Metabolomics involves several basic steps: (1) sample preparation and extraction; (2) metabolite separation on a column (chromatography) such as by GC, LC or EC; (3) ionization of metabolites using an ion source; (4) separation by a mass analyzer as ions fly or oscillate on the basis of their mass-to-charge (m/z) ratio; and (5) detection. Metabolites can be identified on the basis of a combination of retention time (RT) and MS signature. TOF, time of flight; Q, quadrupole; IT, ion trap.

Fig. 2 ∣. Workflow for typical MS-based metabolomics.

Fig. 2 ∣

Overview chart listing the major steps and guidelines involved in typical MS-based metabolomics studies.

Quenching needs to satisfy two criteria: it should (1) completely terminate all enzyme and chemical activities and (2) avoid the perturbation of existing metabolite levels during harvesting. Details regarding specific considerations that need to be taken into account for quenching the metabolism of various species are provided in Supplementary Note 4. The efficiency of quenching can be followed either by controlled comparisons of various extraction methods38 or, alternatively, by determining the abundance of (stable isotope-labeled) standards spiked into the quenching solvent (see “Recovery and recombination experiments”). For tissues, where possible, quick excision followed by snap-freezing in liquid nitrogen is recommended, with subsequent storage of deep-frozen tissue at a constant −80 °C until the first application of extraction solvent. However, for bulky tissue, submersion in liquid nitrogen is not sufficient because the center of the tissue is cooled too slowly. In such cases, freeze-clamping, where tissue is almost instantaneously squashed flat between two prefrozen metal blocks (known as a Wohlehberger clamp), is preferred39,50.
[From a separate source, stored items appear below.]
(* ===== verification/GoRegexp.v ===== *)
(** * Go's package regexp: the fragment globs are translated to

    Texts as sequences of runes, and anchored patterns made of single-rune atoms
    (literals, escaped punctuation, the dot, bracket expressions of runes and
    ranges), each possibly starred or repeated a fixed number of times.
    [parse_re] reads such a pattern the way regexp/syntax does and [re_match] is
    its meaning.  Patterns outside the fragment (escapes and named classes inside
    brackets, other repetitions, errors) are left to the class [GoRegexp], which
    only fixes the behaviour of [regexp.Compile] on the fragment. *)

From S2P Require Import Prelude GoStrings.
Local Open Scope Z_scope.

(** ** Text as runes *)

Abbreviation text := (list Z).

Definition rune_list (s : string) : text := (runes s).*1.
Definition utf8 (l : text) : string := str_concat (map encode_rune l).

Definition valid_rune (r : Z) : bool := in_range 0 55295 r || in_range 57344 1114111 r.

(** [utf8.ValidString]. *)
Definition ValidString (s : string) : bool :=
  forallb (λ rc, negb ((rc.1 =? RuneError) && (String.length rc.2 =? 1)%nat)) (runes s).

(** ** Syntax *)

Inductive atom : Type :=
| ALit (r : Z)
| AAny                                        (** the dot: not a newline *)
| AClass (neg : bool) (ranges : list (Z * Z)).

Definition atom_match (a : atom) (r : Z) : bool :=
  match a with
  | ALit r' => r =? r'
  | AAny => negb (r =? 10)
  | AClass neg ranges => xorb neg (existsb (λ lh, in_range lh.1 lh.2 r) ranges)
  end.

(** An atom, and whether it is starred. *)
Abbreviation items := (list (atom * bool)).

Fixpoint re_match (l : items) : text → bool :=
  match l with
  | [] => λ s, match s with [] => true | _ => false end
  | (a, false) :: l' => λ s,
      match s with [] => false | c :: s' => atom_match a c && re_match l' s' end
  | (a, true) :: l' =>
      fix star (s : text) : bool :=
        re_match l' s ||
        match s with [] => false | c :: s' => atom_match a c && star s' end
  end.

(** ** Parsing *)

(** The bytes [regexp.QuoteMeta] escapes. *)
Definition metachars : list Z := map byteZ (String.list_ascii_of_string "\.+*?()|[]{}^$").
Definition is_meta (r : Z) : bool := existsb (Z.eqb r) metachars.

(** The runes of a bracket expression up to its closing bracket.  A closing
    bracket in first place, a backslash and an opening bracket are outside the
    fragment, and so is an inverted range, which is an error. *)
Fixpoint class_ranges (l : text) : option (list (Z * Z) * text) :=
  match l with
  | [] => None
  | c :: l1 =>
      if c =? 93 then Some ([], l1)
      else if (c =? 92) || (c =? 91) then None
      else
        let single := match class_ranges l1 with
                      | Some (rs, rest) => Some ((c, c) :: rs, rest)
                      | None => None
                      end in
        match l1 with
        | d :: ((hi :: l3) as l2) =>
            if (d =? 45) && negb (hi =? 93) then
              if (hi =? 92) || (hi =? 91) || (hi <? c) then None
              else match class_ranges l3 with
                   | Some (rs, rest) => Some ((c, hi) :: rs, rest)
                   | None => None
                   end
            else single
        | _ => single
        end
  end.

(** An atom at the head of a pattern. *)
Definition parse_atom (l : text) : option (atom * text) :=
  match l with
  | [] => None
  | c :: l1 =>
      if c =? 46 then Some (AAny, l1)
      else if c =? 92 then
        match l1 with
        | d :: l2 => if is_meta d then Some (ALit d, l2) else None
        | [] => None
        end
      else if c =? 91 then
        let '(neg, l2) := match l1 with
                          | d :: l2 => if d =? 94 then (true, l2) else (false, l1)
                          | [] => (false, l1)
                          end in
        match class_ranges l2 with
        | Some (((_ :: _) as rs), rest) => Some (AClass neg rs, rest)
        | _ => None
        end
      else if (c =? 93) || (c =? 125) then Some (ALit c, l1)
      else if is_meta c then None
      else Some (ALit c, l1)
  end.

(** The decimal number a repetition starts with. *)
Fixpoint take_digits (l : text) : text :=
  match l with
  | c :: l' => if in_range 48 57 c then c :: take_digits l' else []
  | [] => []
  end.

(** What follows an atom: a star, a repetition [{n}] with n at most 1000, or
    nothing. *)
Definition parse_quant (a : atom) (l : text) : option (items * text) :=
  match l with
  | [] => Some ([(a, false)], [])
  | c :: l1 =>
      if c =? 42 then Some ([(a, true)], l1)
      else if c =? 123 then
        let ds := take_digits l1 in
        let n := foldl (λ n d, n * 10 + (d - 48)) 0 ds in
        match ds, drop (length ds) l1 with
        | d :: ds', e :: l2 =>
            if ((d =? 48) && negb (length ds' =? 0)%nat) || (1000 <? n) || negb (e =? 125) then None
            else Some (repeat (a, false) (Z.to_nat n), l2)
        | _, _ => None
        end
      else if (c =? 43) || (c =? 63) then None
      else Some ([(a, false)], l)
  end.

(** A pattern past the opening anchor, up to the closing one. *)
Fixpoint parse_items (fuel : nat) (l : text) : option items :=
  match fuel with
  | O => None
  | S fuel' =>
      match l with
      | [c] => if c =? 36 then Some [] else None
      | _ =>
          '(a, l1) ← parse_atom l;
          '(its, l2) ← parse_quant a l1;
          rest ← parse_items fuel' l2;
          Some (its ++ rest)
      end
  end.

Definition parse_re (pattern : string) : option items :=
  if negb (ValidString pattern) then None
  else match rune_list pattern with
       | c :: l => if c =? 94 then parse_items (length l) l else None
       | [] => None
       end.

(** ** The package *)

(** [regexp.Compile] limits the size of a program; a million runes is below the
    limit. *)
Class GoRegexp := {
  regexp : Type;
  regexp_Compile : string → option regexp;
  MatchString : regexp → string → bool;
  regexp_fragment : ∀ pattern e,
    parse_re pattern = Some e → Z.of_nat (length e) ≤ 1000000 →
    ∃ re, regexp_Compile pattern = Some re ∧ ∀ s, MatchString re s = re_match e (rune_list s);
}.

(** ** UTF-8 *)

Local Ltac Zify.zify_post_hook ::= Z.div_mod_to_equations.

Lemma runes_cons_ascii c t :
  byteZ c < 128 → runes (String c t) = (byteZ c, str1 c) :: runes t.
Proof.
  intros Hc. unfold runes, runes_from; fold runes_from. unfold decode_rune.
  rewrite (proj2 (Z.ltb_lt _ _) Hc). cbn -[runes_from]. done.
Qed.

(** Decoding what was encoded. *)
Lemma decode_encode r t :
  valid_rune r = true → decode_rune (encode_rune r +:+ t) = (r, String.length (encode_rune r)).
Proof.
  intros Hv. unfold valid_rune, in_range in Hv.
  assert (0 ≤ r ≤ 55295 ∨ 57344 ≤ r ≤ 1114111) as Hr by lia. clear Hv.
  unfold encode_rune. destruct (Z.ltb_spec r 128) as [H1|H1].
  { cbn -[byteZ chr]. rewrite byteZ_chr by lia. by rewrite (proj2 (Z.ltb_lt _ _)). }
  destruct (Z.ltb_spec r 2048) as [H2|H2].
  { cbn -[byteZ chr Z.div Z.modulo Z.mul Z.add Z.sub in_range].
    rewrite !byteZ_chr by lia. unfold in_range.
    repeat (rewrite (proj2 (Z.ltb_ge _ _)) by lia). repeat (rewrite (proj2 (Z.leb_le _ _)) by lia).
    cbn [andb]. f_equal. lia. }
  assert (in_range 55296 57343 r || (1114111 <? r) = false) as -> by (unfold in_range; lia).
  destruct (Z.ltb_spec r 65536) as [H3|H3].
  - cbn -[byteZ chr Z.div Z.modulo Z.mul Z.add Z.sub in_range].
    rewrite !byteZ_chr by lia. rewrite (proj2 (Z.ltb_ge _ _)) by lia.
    assert (in_range 194 223 (224 + r / 4096) = false) as -> by (unfold in_range; lia).
    assert (in_range 224 239 (224 + r / 4096) = true) as -> by (unfold in_range; lia).
    set (lo := if _ =? 224 then _ else _). set (hi := if _ =? 237 then _ else _).
    assert (in_range lo hi (128 + (r / 64) mod 64) = true) as ->.
    { subst lo hi. unfold in_range.
      destruct (Z.eqb_spec (224 + r / 4096) 224), (Z.eqb_spec (224 + r / 4096) 237); lia. }
    assert (in_range 128 191 (128 + r mod 64) = true) as -> by (unfold in_range; lia).
    cbn [andb]. f_equal. lia.
  - cbn -[byteZ chr Z.div Z.modulo Z.mul Z.add Z.sub in_range].
    rewrite !byteZ_chr by lia. rewrite (proj2 (Z.ltb_ge _ _)) by lia.
    assert (in_range 194 223 (240 + r / 262144) = false) as -> by (unfold in_range; lia).
    assert (in_range 224 239 (240 + r / 262144) = false) as -> by (unfold in_range; lia).
    assert (in_range 240 244 (240 + r / 262144) = true) as -> by (unfold in_range; lia).
    set (lo := if _ =? 240 then _ else _). set (hi := if _ =? 244 then _ else _).
    assert (in_range lo hi (128 + (r / 4096) mod 64) = true) as ->.
    { subst lo hi. unfold in_range.
      destruct (Z.eqb_spec (240 + r / 262144) 240), (Z.eqb_spec (240 + r / 262144) 244); lia. }
    assert (in_range 128 191 (128 + (r / 64) mod 64) = true) as -> by (unfold in_range; lia).
    assert (in_range 128 191 (128 + r mod 64) = true) as -> by (unfold in_range; lia).
    cbn [andb]. f_equal. lia.
Qed.

Lemma runes_from_drop k s : runes_from k s = runes (str_drop k s).
Proof. revert s. induction k as [|k IH]; intros [|c s]; [done..|]. apply IH. Qed.

Lemma encode_rune_cons r : ∃ c s, encode_rune r = String c s.
Proof. unfold encode_rune, str1. repeat case_match; eauto. Qed.

Lemma runes_encode r t :
  valid_rune r = true → runes (encode_rune r +:+ t) = (r, encode_rune r) :: runes t.
Proof.
  intros Hv. pose proof (decode_encode r t Hv) as Hd.
  destruct (encode_rune_cons r) as (c & s & E). rewrite E in *. cbn [append String.length] in *.
  unfold runes at 1. cbn [runes_from]. rewrite Hd. cbn [fst snd]. f_equal.
  - f_equal. change (String c (s +:+ t)) with (String c s +:+ t). by rewrite (str_take_append (String c s)).
  - rewrite runes_from_drop. cbn [Nat.sub]. rewrite Nat.sub_0_r. f_equal. apply str_drop_append.
Qed.

Lemma utf8_cons r l : utf8 (r :: l) = encode_rune r +:+ utf8 l.
Proof. done. Qed.

Lemma utf8_app l k : utf8 (l ++ k) = utf8 l +:+ utf8 k.
Proof. unfold utf8. by rewrite map_app, str_concat_app. Qed.

Abbreviation valid_text l := (forallb valid_rune l) (only parsing).

Lemma rune_list_utf8 l : valid_text l = true → rune_list (utf8 l) = l.
Proof.
  unfold rune_list. induction l as [|r l IH]; [done|]. cbn [forallb]. intros [Hr Hl]%andb_true_iff.
  rewrite utf8_cons, runes_encode by done. cbn. by rewrite IH.
Qed.

Lemma ValidString_utf8 l : valid_text l = true → ValidString (utf8 l) = true.
Proof.
  unfold ValidString. induction l as [|r l IH]; [done|]. cbn [forallb]. intros [Hr Hl]%andb_true_iff.
  rewrite utf8_cons, runes_encode by done. cbn [forallb fst snd]. rewrite IH by done.
  destruct (Z.eqb_spec r RuneError) as [->|]; [by vm_compute|done].
Qed.

(** Text that is valid UTF-8 is the encoding of its runes, in particular ASCII
    text is. *)
Lemma utf8_ascii s : is_ascii s = true → utf8 (map byteZ (String.list_ascii_of_string s)) = s.
Proof.
  induction s as [|c s IH]; [done|]. intros [Hc Hs]%andb_true_iff.
  cbn [String.list_ascii_of_string map]. rewrite utf8_cons, IH by done.
  unfold encode_rune. rewrite Hc. by rewrite chr_byteZ.
Qed.

(** The bytes of the encoding of a rune beyond ASCII are beyond ASCII. *)
Lemma encode_rune_high r :
  128 ≤ r → valid_rune r = true → str_forall (λ c, 128 <=? byteZ c) (encode_rune r) = true.
Proof.
  intros Hr Hv. unfold valid_rune, in_range in Hv. unfold encode_rune.
  rewrite (proj2 (Z.ltb_ge _ _) Hr). destruct (Z.ltb_spec r 2048).
  { cbn -[byteZ chr Z.div Z.modulo Z.leb]. rewrite !byteZ_chr by lia. lia. }
  assert (in_range 55296 57343 r || (1114111 <? r) = false) as -> by (unfold in_range; lia).
  destruct (Z.ltb_spec r 65536); cbn -[byteZ chr Z.div Z.modulo Z.leb]; rewrite !byteZ_chr by lia; lia.
Qed.

(** ** Parsing one item after the other *)

Lemma parse_items_step fuel l a l1 its l2 rest :
  (2 ≤ length l)%nat → parse_atom l = Some (a, l1) → parse_quant a l1 = Some (its, l2) →
  parse_items fuel l2 = Some rest → parse_items (S fuel) l = Some (its ++ rest).
Proof.
  intros Hl Ha Hq Hr. cbn [parse_items]. destruct l as [|c [|d l]]; [cbn in Hl; lia..|].
  rewrite Ha. cbn [mbind option_bind]. rewrite Hq. cbn [mbind option_bind]. by rewrite Hr.
Qed.

Lemma parse_items_more fuel l rest :
  parse_items fuel l = Some rest → parse_items (S fuel) l = Some rest.
Proof.
  revert l rest. induction fuel as [|fuel IH]; intros l rest; [done|].
  remember (S fuel) as fuel' eqn:E. rewrite E at 1. cbn [parse_items].
  destruct l as [|c [|d l]]; [done|done|].
  destruct (parse_atom _) as [[a l1]|]; [|done]. cbn [mbind option_bind].
  destruct (parse_quant a l1) as [[its l2]|]; [|done]. cbn [mbind option_bind].
  destruct (parse_items fuel l2) as [r|] eqn:Er; [|done]. subst fuel'. by rewrite (IH _ _ Er).
Qed.

Lemma parse_items_le fuel fuel' l rest :
  (fuel ≤ fuel')%nat → parse_items fuel l = Some rest → parse_items fuel' l = Some rest.
Proof. induction 1 as [|m _ IH]; [done|]. intros Hp. by apply parse_items_more, IH. Qed.

Lemma re_match_star a l s :
  re_match ((a, true) :: l) s = true ↔
  ∃ s1 s2, s = s1 ++ s2 ∧ forallb (atom_match a) s1 = true ∧ re_match l s2 = true.
Proof.
  induction s as [|c s IH]; cbn -[atom_match].
  - rewrite orb_false_r. split; [intros Hm; by exists [], []|].
    intros (s1 & s2 & E & _ & Hm). symmetry in E. by apply app_eq_nil in E as [_ ->].
  - rewrite orb_true_iff, andb_true_iff. split.
    + intros [Hm|[Hc (s1 & s2 & -> & Hf & Hm)%IH]]; [by exists [], (c :: s)|].
      exists (c :: s1), s2. split_and!; [done| |done]. cbn [forallb]. by rewrite Hc.
    + intros ([|c' s1] & s2 & E & Hf & Hm); cbn in E; simplify_eq; [by left|right].
      cbn [forallb] in Hf. apply andb_true_iff in Hf as [Hc Hf]. split; [done|]. apply IH. eauto.
Qed.

Lemma re_match_one a l s :
  re_match ((a, false) :: l) s = true ↔ ∃ c s', s = c :: s' ∧ atom_match a c = true ∧ re_match l s' = true.
Proof.
  destruct s as [|c s]; cbn -[atom_match]; [naive_solver|]. rewrite andb_true_iff. naive_solver.
Qed.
Irrespective of the quenching method, the downstream steps of these processes also warrant caution. For example, improper freeze drying and lack of storage in sealed containers can generate artifactual geometric isomers of pigments39. Freeze drying is also unsuitable when volatile components are of interest. While the appropriate means of storage is strictly dependent on the stability of the class of targeted metabolites under study, it is not recommended to store samples between 0 and 40 °C. At these temperatures, substances can become concentrated in a residual aqueous phase39. It is therefore recommended, where necessary, to store completely dry residues for as short a time as possible before their analysis. In addition, great care must be taken to ensure that metabolism remains quenched during thawing. This is particularly pertinent for extracts containing secondary metabolites. In such extracts, degradative enzymes often retain their activities, which, if not kept in check, may result in the consumption or conversion of certain metabolites with a concomitant appearance of new compounds or breakdown products51.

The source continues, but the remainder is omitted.